Tunneling splitting in vibrational spectra of non-rigid molecules .2. Excited states

The perturbative instanton approach (PIA), developed previously [1], is used to evaluate tunneling splittings of excited vibrational levels in multidimensional double well potential surfaces. Solutions of the two-dimensional semi-classical equations of motion are expanded into a perturbative series of the parameter C/omega (< 1), where C is the coupling constant between the tunneling coordinate and the coordinate of a transverse mode with frequency omega. Semi-classical action, found from the Hamilton-Jacobi equation, is shown to have a minimum on the zero energy extreme tunneling trajectory, defined by the classical equations of motion in the inverted potential. Prefactors of semi-classical wave functions of excited vibrational states are derived from the first order solution of the transport equation. Coupling between longitudinal and transverse vibrations leads to a mixing of their excited states.
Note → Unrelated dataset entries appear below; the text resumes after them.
(** X22. When the interval phase of [log_activity] returns, the interval
    is ordered and not in the future, though it may be empty, and the
    latest fact it hands on exists and is closed. *)
Theorem log_activity_interval_bounds (env : Env) (args : Args) (tr : trace)
    (prev : option Fact) (start end_ : datetime) :
  (log_activity_interval env args tr).2 = Ok (prev, start, end_) ->
  start <= end_ <= clock env /\
  exists p e, prev = Some p /\ (get_latest_fact env 2 tr).2 = Ok (Some p) /\
              end_time p = Some e.
Proof.
  intros H. destruct (log_activity_interval_inv _ _ _ _ _ _ H)
    as (Hprev & (since & until & delta & Hse) & Hle).
  split; [exact Hle|].
  revert Hse. unfold get_start_end.
  rewrite bind_run, get_prev_end_time_run, get_latest_fact_run, Hprev.
  destruct prev as [p|]; [|discriminate].
  cbn [andb]. destruct (end_time p) as [e|] eqn:He.
  - intros _. exists p, e. auto.
  - rewrite bool_decide_true by reflexivity. discriminate.
Qed.

Lemma log_activity_interval_bounds_witness :
  Sample.at_ 100 13 0 <= Sample.at_ 100 13 0 <= clock Sample.env /\
  exists p e, Some Sample.coding = Some p /\
              (get_latest_fact Sample.env 2 []).2 = Ok (Some p) /\
              end_time p = Some e.
Proof.
  apply (log_activity_interval_bounds Sample.env Sample.log_empty []).
  vm_compute. reflexivity.
Defined.

(** X23. [--between A-B] is [--since A --until B]: when neither bound
    holds a hyphen and none of [--since], [--until] and [--duration] is
    given, the two command lines run alike.  (A bound with a hyphen, as
    [now-5], makes the split of [--between] yield three parts.) *)
Theorem log_activity_between (env : Env) (args : Args) (a b : string) (tr : trace) :
  between args = Some (a ++ "-" ++ b)%string ->
  Str.contains_char "-" a = false ->
  Str.contains_char "-" b = false ->
  Str.given (arg_since args) = false ->
  Str.given (arg_until args) = false ->
  Str.given (arg_duration args) = false ->
  log_activity env args tr = log_activity env (with_bounds args a b) tr.
Proof.
  intros Hbetween Ha Hb Hs Hu Hd.
  unfold log_activity, log_activity_interval.
  destruct args as [act am desc tgs since until dur btw people dry].
  cbn [between arg_since arg_until arg_duration arg_activity amend with_bounds
       arg_description arg_tags ppl arg_dry_run] in *.
  subst btw. rewrite Hs, Hu, Hd.
  assert (Hg : Str.given (Some (a ++ "-" ++ b)%string) = true).
  { destruct a; reflexivity. }
  rewrite Hg. cbn [orb Str.given].
  change (default EmptyString (Some (a ++ "-" ++ b)%string))
    with (a ++ String "-" b)%string.
  rewrite split_at_sep by exact Ha. rewrite split_none by exact Hb.
  reflexivity.
Qed.

Lemma log_activity_between_witness :
  log_activity Sample.env
    (mk_args (Some "coding"%string) false None None None None None
             (Some ("14:00" ++ "-" ++ "15:30")%string) None false) []
  = log_activity Sample.env
      (with_bounds
         (mk_args (Some "coding"%string) false None None None None None
                  (Some ("14:00" ++ "-" ++ "15:30")%string) None false)
         "14:00" "15:30") [].
Proof.
  apply (log_activity_between Sample.env
           (mk_args (Some "coding"%string) false None None None None None
                    (Some ("14:00" ++ "-" ++ "15:30")%string) None false)
           "14:00" "15:30" []); reflexivity.
Defined.

(** X24. With Hamster at hand [now] never fails and only prints: one line
    for the latest fact, two more when it has a description, and the line
    [--] when there is no fact. *)
Theorem now_only_prints (env : Env) (hs : Storage) (tr : trace) :
  hamster_storage env = Some hs ->
  exists ls,
    now env tr = (tr ++ (Yield <$> ls), Ok tt) /\
    match (get_latest_fact env 2 tr).2 with
    | Ok (Some fact) =>
        length ls = (if Str.given (description fact) then 3 else 1)%nat
    | _ => ls = [Text Plain "--"]
    end.
Proof.
  intros Hhs. unfold now. rewrite bind_run, get_latest_fact_run.
  assert (Hok : exists o, (get_latest_fact env 2 tr).2 = Ok o).
  { unfold get_latest_fact. cbn [Z.eqb].
    rewrite bind_run, get_facts_for_day_run, Hhs, bind_run.
    destruct (get_facts hs tr _ None _); [|eexists; reflexivity].
    rewrite get_facts_for_day_run, Hhs. eexists. reflexivity. }
  destruct Hok as (o & Ho). rewrite Ho. destruct o as [fact|]; cbn [snd].
  - rewrite bind_run. unfold emit at 1.
    destruct (Str.given (description fact)).
    + rewrite bind_run. unfold emit. eexists [_; _; _]. rewrite <- !app_assoc.
      split; reflexivity.
    + eexists [_]. split; reflexivity.
  - eexists [_]. split; reflexivity.
Qed.

Lemma now_only_prints_witness :
  exists ls,
    now Sample.env [] = ([] ++ (Yield <$> ls), Ok tt) /\
    match (get_latest_fact Sample.env 2 []).2 with
    | Ok (Some fact) =>
        length ls = (if Str.given (description fact) then 3 else 1)%nat
    | _ => ls = [Text Plain "--"]
    end.
Proof.
  apply (now_only_prints Sample.env (Sample.hamster_with [Sample.reading; Sample.coding])).
  reflexivity.
Defined.

(** *** The command [update_fact] *)

Lemma getitem_spec {A} (l : list A) (i : Z) :
  Commands.getitem l i =
  if (- Z.of_nat (length l) <=? i) && (i <? Z.of_nat (length l))
  then l !! Z.to_nat (if i <? 0 then i + Z.of_nat (length l) else i)
  else None.
Proof.
  unfold Commands.getitem. cbv zeta.
  destruct (Z.ltb_spec i 0);
    destruct (Z.leb_spec (- Z.of_nat (length l)) i);
    destruct (Z.ltb_spec i (Z.of_nat (length l))); cbn [andb];
    repeat match goal with
           | |- context [?a <=? ?b] => destruct (Z.leb_spec a b); try lia
           | |- context [?a <? ?b] => destruct (Z.ltb_spec a b); try lia
           end; reflexivity.
Qed.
Even if the coupling parameter is as small as approximate to 10(-2), resonant mixing increases the tunneling splitting in the transverse ladder by several orders of magnitude as compared to the ground state. The generalized Lifshitz-Herring formula, taking into account this mixing, is presented. At Fermi resonances, the tunneling splittings become equal for both states. Possibilities of experimental observations of these resonances in Raman spectra of matrix isolated non-rigid molecules are discussed briefly. (C) 1997 Elsevier Science B.V.